(* ===== verification/Maps.v ===== *)
(** * Interfaces of the maps of third-party crates

    [hashlink::LinkedHashMap], whose entries form a linked list;
    [lru::LruCache], which drops the entry used least recently; and
    [delay_map::HashMapDelay], whose entries expire some time after their
    insertion and which yields expired entries as a stream.  Each class has the
    methods the sources call, with the reading of the clock as an argument; the
    laws state their documented effect on the entries.  [AssocMap] and
    [TimedMap] are instances. *)

From stdpp Require Import strings.
From S2P Require Import Prelude.

(** ** [hashlink::LinkedHashMap] *)

(** The entries whose key is not [k]. *)
Definition without {K V} `{EqDecision K} (k : K) (l : list (K * V)) : list (K * V) :=
  filter (fun e => e.1 <> k) l.

(** The value of [k] in a list of entries. *)
Definition assoc {K V} `{EqDecision K} (k : K) (l : list (K * V)) : option V :=
  snd <$> find (fun e => bool_decide (e.1 = k)) l.

Class LinkedHashMap (M K V : Type) := {
  lm_new : M;
  lm_iter : M -> list (K * V);
  lm_len : M -> nat;
  lm_get : M -> K -> option V;
  lm_insert : M -> K -> V -> M;
  lm_remove : M -> K -> M * option V;
  lm_pop_front : M -> M;
  (* the occupied raw entry of a key: a write through [get_mut], and [to_back] *)
  lm_write : M -> K -> (V -> V) -> M;
  lm_to_back : M -> K -> M;
}.

Class LinkedHashMapLaws (M K V : Type) `{EqDecision K} `{!LinkedHashMap M K V} := {
  lm_keys m : NoDup (lm_iter m).*1;
  lm_iter_new : lm_iter lm_new = [];
  lm_len_iter m : lm_len m = length (lm_iter m);
  lm_get_iter m k : lm_get m k = assoc k (lm_iter m);
  lm_iter_insert m k v : lm_iter (lm_insert m k v) = without k (lm_iter m) ++ [(k, v)];
  lm_iter_remove m k : lm_iter (lm_remove m k).1 = without k (lm_iter m);
  lm_removed m k : (lm_remove m k).2 = assoc k (lm_iter m);
  lm_iter_pop_front m : lm_iter (lm_pop_front m) = tail (lm_iter m);
  lm_iter_write m k f :
    lm_iter (lm_write m k f) = (fun e => if decide (e.1 = k) then (e.1, f e.2) else e) <$> lm_iter m;
  lm_iter_to_back m k v : assoc k (lm_iter m) = Some v ->
    lm_iter (lm_to_back m k) = without k (lm_iter m) ++ [(k, v)];
}.

Section Entries.
Context {K V : Type} `{EqDecision K}.
Implicit Types (l : list (K * V)) (k : K).

Lemma without_app k l1 l2 : without k (l1 ++ l2) = without k l1 ++ without k l2.
Proof. apply filter_app. Qed.

Lemma without_sublist k l : without k l `sublist_of` l.
Proof. apply sublist_filter. Qed.

Lemma Forall_without P k l : Forall P l -> Forall P (without k l).
Proof. intros Hall. eapply Forall_sublist; [done|apply without_sublist]. Qed.

Lemma NoDup_without k l : NoDup l.*1 -> NoDup (without k l).*1.
Proof. intros Hnd. eapply sublist_NoDup; [exact Hnd|]. apply fmap_sublist, without_sublist. Qed.

Lemma without_not_in k l : k ∉ (without k l).*1.
Proof. intros ([k' v] & -> & [Hne _]%list_elem_of_filter)%list_elem_of_fmap. by simpl in *. Qed.

Lemma NoDup_without_snoc k v l : NoDup l.*1 -> NoDup (without k l ++ [(k, v)]).*1.
Proof.
  intros Hnd. rewrite fmap_app. simpl. apply NoDup_app. split_and!.
  - by apply NoDup_without.
  - intros k' Hk' ->%list_elem_of_singleton. by apply (without_not_in k l).
  - apply NoDup_singleton.
Qed.

Lemma without_id k l : k ∉ l.*1 -> without k l = l.
Proof.
  induction l as [|[k' v] l IH]; simpl; [done|]. intros [Hne Hin]%not_elem_of_cons.
  unfold without. rewrite filter_cons_True by (simpl; congruence). f_equal. by apply IH.
Qed.

Lemma assoc_None k l : assoc k l = None <-> k ∉ l.*1.
Proof.
  unfold assoc. induction l as [|[k' v] l IH]; simpl; [split; [set_solver|done]|].
  case_bool_decide; subst; simpl; [split; [done|set_solver]|].
  rewrite IH. set_solver.
Qed.

Lemma assoc_app_r k l1 l2 : k ∉ l1.*1 -> assoc k (l1 ++ l2) = assoc k l2.
Proof.
  unfold assoc. induction l1 as [|[k' v] l1 IH]; simpl; [done|]. intros [Hne Hin]%not_elem_of_cons.
  rewrite bool_decide_eq_false_2 by done. by apply IH.
Qed.

Lemma assoc_Some k v l : NoDup l.*1 -> assoc k l = Some v <-> (k, v) ∈ l.
Proof.
  unfold assoc. induction l as [|[k' v'] l IH]; simpl; intros Hnd; [split; [done|by intros ?%elem_of_nil]|].
  apply NoDup_cons in Hnd as [Hin Hnd]. case_bool_decide as Hk; simpl.
  - subst. rewrite elem_of_cons. split; [intros [= ->]; by left|]. intros [[= ->]|Hin']; [done|].
    exfalso. apply Hin. apply (list_elem_of_fmap_2' fst _ (k, v)); done.
  - rewrite IH by done. rewrite elem_of_cons. split; [by right|]. by intros [[= -> ->]|].
Qed.
End Entries.

(** ** An instance: the list of the entries *)
Module AssocMap.

Record AssocMap (K V : Type) `{EqDecision K} := mkAssocMap {
  entries : list (K * V);
  entries_keys : NoDup entries.*1;
}.
Arguments mkAssocMap {K V _} entries entries_keys.
Arguments entries {K V _} m : rename.
Arguments entries_keys {K V _} m : rename.

Section Instance.
Context {K V : Type} `{EqDecision K}.

Definition write_entry (k : K) (f : V -> V) (e : K * V) : K * V := if decide (e.1 = k) then (e.1, f e.2) else e.

Lemma write_keys k f (l : list (K * V)) : (write_entry k f <$> l).*1 = l.*1.
Proof.
  rewrite <-list_fmap_compose. apply list_fmap_ext. intros _ [k' v] _. unfold write_entry. simpl.
  by case_decide.
Qed.

Definition move_back (k : K) (l : list (K * V)) : list (K * V) :=
  match assoc k l with Some v => without k l ++ [(k, v)] | None => l end.

Lemma NoDup_move_back k l : NoDup l.*1 -> NoDup (move_back k l).*1.
Proof. unfold move_back. destruct (assoc k l); [apply NoDup_without_snoc|done]. Qed.

Lemma NoDup_tail (l : list (K * V)) : NoDup l.*1 -> NoDup (tail l).*1.
Proof. destruct l; simpl; [done|]. by intros [_ ?]%NoDup_cons. Qed.

#[export, program] Instance assoc_map : LinkedHashMap (AssocMap K V) K V := {
  lm_new := mkAssocMap [] (NoDup_nil_2);
  lm_iter := entries;
  lm_len m := length (entries m);
  lm_get m k := assoc k (entries m);
  lm_insert m k v := mkAssocMap (without k (entries m) ++ [(k, v)]) (NoDup_without_snoc _ _ _ (entries_keys m));
  lm_remove m k := (mkAssocMap (without k (entries m)) (NoDup_without _ _ (entries_keys m)), assoc k (entries m));
  lm_pop_front m := mkAssocMap (tail (entries m)) (NoDup_tail _ (entries_keys m));
  lm_write m k f := mkAssocMap (write_entry k f <$> entries m) _;
  lm_to_back m k := mkAssocMap (move_back k (entries m)) (NoDup_move_back _ _ (entries_keys m));
}.
Next Obligation. intros m k f. rewrite write_keys. apply entries_keys. Qed.

#[export] Instance assoc_map_laws : LinkedHashMapLaws (AssocMap K V) K V.
Proof.
  split; try done.
  - intros m. apply entries_keys.
  - intros m k v Hv. simpl in *. unfold move_back. by rewrite Hv.
Qed.
End Instance.
End AssocMap.

(** ** [lru::LruCache] *)

Class LruCache (M K V : Type) := {
  lru_new : nat -> M;
  lru_cap : M -> nat;
  lru_iter : M -> list (K * V);
  (* the value through [get_mut], and the write through that reference *)
  lru_get : M -> K -> option V;
  lru_get_mut : M -> K -> (V -> V) -> M;
  lru_put : M -> K -> V -> M;
  lru_pop : M -> K -> M;
}.

Class LruCacheLaws (M K V : Type) `{EqDecision K} `{!LruCache M K V} := {
  lru_iter_new n : lru_iter (lru_new n) = [];
  lru_cap_new n : lru_cap (lru_new n) = n;
  lru_get_iter m k : lru_get m k = assoc k (lru_iter m);
  lru_iter_get_mut m k f :
    lru_iter (lru_get_mut m k f) =
    match assoc k (lru_iter m) with
    | Some v => (k, f v) :: without k (lru_iter m)
    | None => lru_iter m
    end;
  lru_cap_get_mut m k f : lru_cap (lru_get_mut m k f) = lru_cap m;
  lru_iter_put m k v : lru_iter (lru_put m k v) = take (lru_cap m) ((k, v) :: without k (lru_iter m));
  lru_cap_put m k v : lru_cap (lru_put m k v) = lru_cap m;
  lru_iter_pop m k : lru_iter (lru_pop m k) = without k (lru_iter m);
  lru_cap_pop m k : lru_cap (lru_pop m k) = lru_cap m;
}.

(** ** An instance: the list of the entries *)
Module RecencyList.

Record RecencyList (K V : Type) := mkRecency { bound : nat; recent : list (K * V) }.
Arguments mkRecency {K V} bound recent.
Arguments bound {K V} m : rename.
Arguments recent {K V} m : rename.

Section Instance.
Context {K V : Type} `{EqDecision K}.

#[export] Instance recency_list : LruCache (RecencyList K V) K V := {|
  lru_new n := mkRecency n [];
  lru_cap := bound;
  lru_iter := recent;
  lru_get m k := assoc k (recent m);
  lru_get_mut m k f :=
    match assoc k (recent m) with
    | Some v => mkRecency (bound m) ((k, f v) :: without k (recent m))
    | None => m
    end;
  lru_put m k v := mkRecency (bound m) (take (bound m) ((k, v) :: without k (recent m)));
  lru_pop m k := mkRecency (bound m) (without k (recent m));
|}.

#[export] Instance recency_list_laws : LruCacheLaws (RecencyList K V) K V.
Proof. split; try done; simpl; intros m k f; by destruct (assoc k (recent m)). Qed.
End Instance.
End RecencyList.

(** ** [delay_map::HashMapDelay] *)

(** [std::task::Poll]. *)
Inductive Poll (A : Type) := Ready (a : A) | Pending.
Arguments Ready {A} a.
Arguments Pending {A}.

(** The timer behind the map panics when asked to wait longer than
    [dm_max_timeout]: [dm_insert] is the insertion into a map whose timeout is
    within it. *)
Class HashMapDelay (D K V : Type) `{Countable K} := {
  dm_max_timeout : Z;
  dm_new : Z -> D;
  dm_iter : D -> gmap K V;
  dm_get : D -> K -> option V;
  dm_insert : D -> Z -> K -> V -> D;
  dm_remove : D -> K -> D * option V;
  dm_poll_next : D -> Z -> D * Poll (option (result string (K * V)));
}.

Class HashMapDelayLaws (D K V : Type) `{Countable K} `{!HashMapDelay D K V} := {
  dm_iter_new timeout : dm_iter (dm_new timeout) = ∅;
  dm_get_iter d k : dm_get d k = dm_iter d !! k;
  dm_iter_insert d now k v : dm_iter (dm_insert d now k v) = <[k:=v]> (dm_iter d);
  dm_iter_remove d k : dm_iter (dm_remove d k).1 = delete k (dm_iter d);
  dm_removed d k : (dm_remove d k).2 = dm_iter d !! k;
  dm_polled d now :
    match dm_poll_next d now with
    | (d', Ready (Some (Ok (k, v)))) => dm_iter d !! k = Some v /\ dm_iter d' = delete k (dm_iter d)
    | (d', _) => dm_iter d' = dm_iter d
    end;
}.

(** An entry does not stay: from some time on a poll yields one, and a poll that
    yields none does not put it off. *)
Class HashMapDelayExpiry (D K V : Type) `{Countable K} `{!HashMapDelay D K V} := {
  dm_due : D -> Z;
  dm_due_ready d now :
    dm_iter d <> ∅ -> (dm_due d <= now)%Z -> exists d' k v, dm_poll_next d now = (d', Ready (Some (Ok (k, v))));
  dm_due_waits d now :
    match dm_poll_next d now with
    | (_, Ready (Some (Ok _))) => True
    | (d', _) => dm_due d' = dm_due d
    end;
}.

(** ** An instance: the entries with their deadlines *)
Module TimedMap.

Record TimedMap (K V : Type) `{Countable K} := mkTimedMap {
  timeout : Z;
  entries : gmap K (V * Z);
}.
Arguments mkTimedMap {K V _ _} timeout entries.
Arguments timeout {K V _ _} d : rename.
Arguments entries {K V _ _} d : rename.

Section Instance.
Context {K V : Type} `{Countable K}.

Definition expired (now : Z) (d : TimedMap K V) : option (K * (V * Z)) :=
  head (filter (fun e => (e.2.2 <= now)%Z) (map_to_list (entries d))).

#[export] Instance timed_map : HashMapDelay (TimedMap K V) K V := {|
  dm_max_timeout := from_secs (2 ^ 26);
  dm_new timeout := mkTimedMap timeout ∅;
  dm_iter d := fst <$> entries d;
  dm_get d k := fst <$> (entries d !! k);
  dm_insert d now k v := mkTimedMap (timeout d) (<[k:=(v, (now + timeout d)%Z)]> (entries d));
  dm_remove d k := (mkTimedMap (timeout d) (delete k (entries d)), fst <$> (entries d !! k));
  dm_poll_next d now :=
    match expired now d with
    | Some (k, (v, _)) => (mkTimedMap (timeout d) (delete k (entries d)), Ready (Some (Ok (k, v))))
    | None => (d, Pending)
    end;
|}.

#[export] Instance timed_map_laws : HashMapDelayLaws (TimedMap K V) K V.
Proof.
  split; simpl.
  - intros _. apply fmap_empty.
  - intros d k. by rewrite lookup_fmap.
  - intros d now k v. by rewrite fmap_insert.
  - intros d k. by rewrite fmap_delete.
  - intros d k. by rewrite lookup_fmap.
  - intros d now. destruct (expired now d) as [[k [v t]]|] eqn:E; [|done].
    unfold expired in E. apply head_Some_elem_of, list_elem_of_filter in E as [_ E%elem_of_map_to_list].
    simpl. rewrite lookup_fmap, E, fmap_delete. done.
Qed.

(** The deadline of an entry. *)
Definition first_due (d : TimedMap K V) : Z :=
  match map_to_list (entries d) with (_, (_, t)) :: _ => t | [] => 0%Z end.

#[export] Instance timed_map_expiry : HashMapDelayExpiry (TimedMap K V) K V.
Proof.
  refine {| dm_due := first_due |}.
  - intros d now Hne Hdue. unfold first_due in Hdue. simpl in *.
    destruct (expired now d) as [[k [v t]]|] eqn:E; [eauto|]. exfalso.
    unfold expired in E. destruct (map_to_list (entries d)) as [|[k [v t]] l] eqn:El.
    + apply map_to_list_empty_iff in El. apply Hne. rewrite El. apply fmap_empty.
    + rewrite filter_cons_True in E by done. discriminate.
  - intros d now. simpl. by destruct (expired now d) as [[k [v t]]|].
Defined.
End Instance.
End TimedMap.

★ ★ ★ ★ ★

Task description:
Give back precisely the lines above that start at the line containing "dm_max_timeout : Z;" and end at the line containing "dm_get_iter d k", inclusive. No other lines belong in the output.

Response:
  dm_max_timeout : Z;
  dm_new : Z -> D;
  dm_iter : D -> gmap K V;
  dm_get : D -> K -> option V;
  dm_insert : D -> Z -> K -> V -> D;
  dm_remove : D -> K -> D * option V;
  dm_poll_next : D -> Z -> D * Poll (option (result string (K * V)));
}.

Class HashMapDelayLaws (D K V : Type) `{Countable K} `{!HashMapDelay D K V} := {
  dm_iter_new timeout : dm_iter (dm_new timeout) = ∅;
  dm_get_iter d k : dm_get d k = dm_iter d !! k;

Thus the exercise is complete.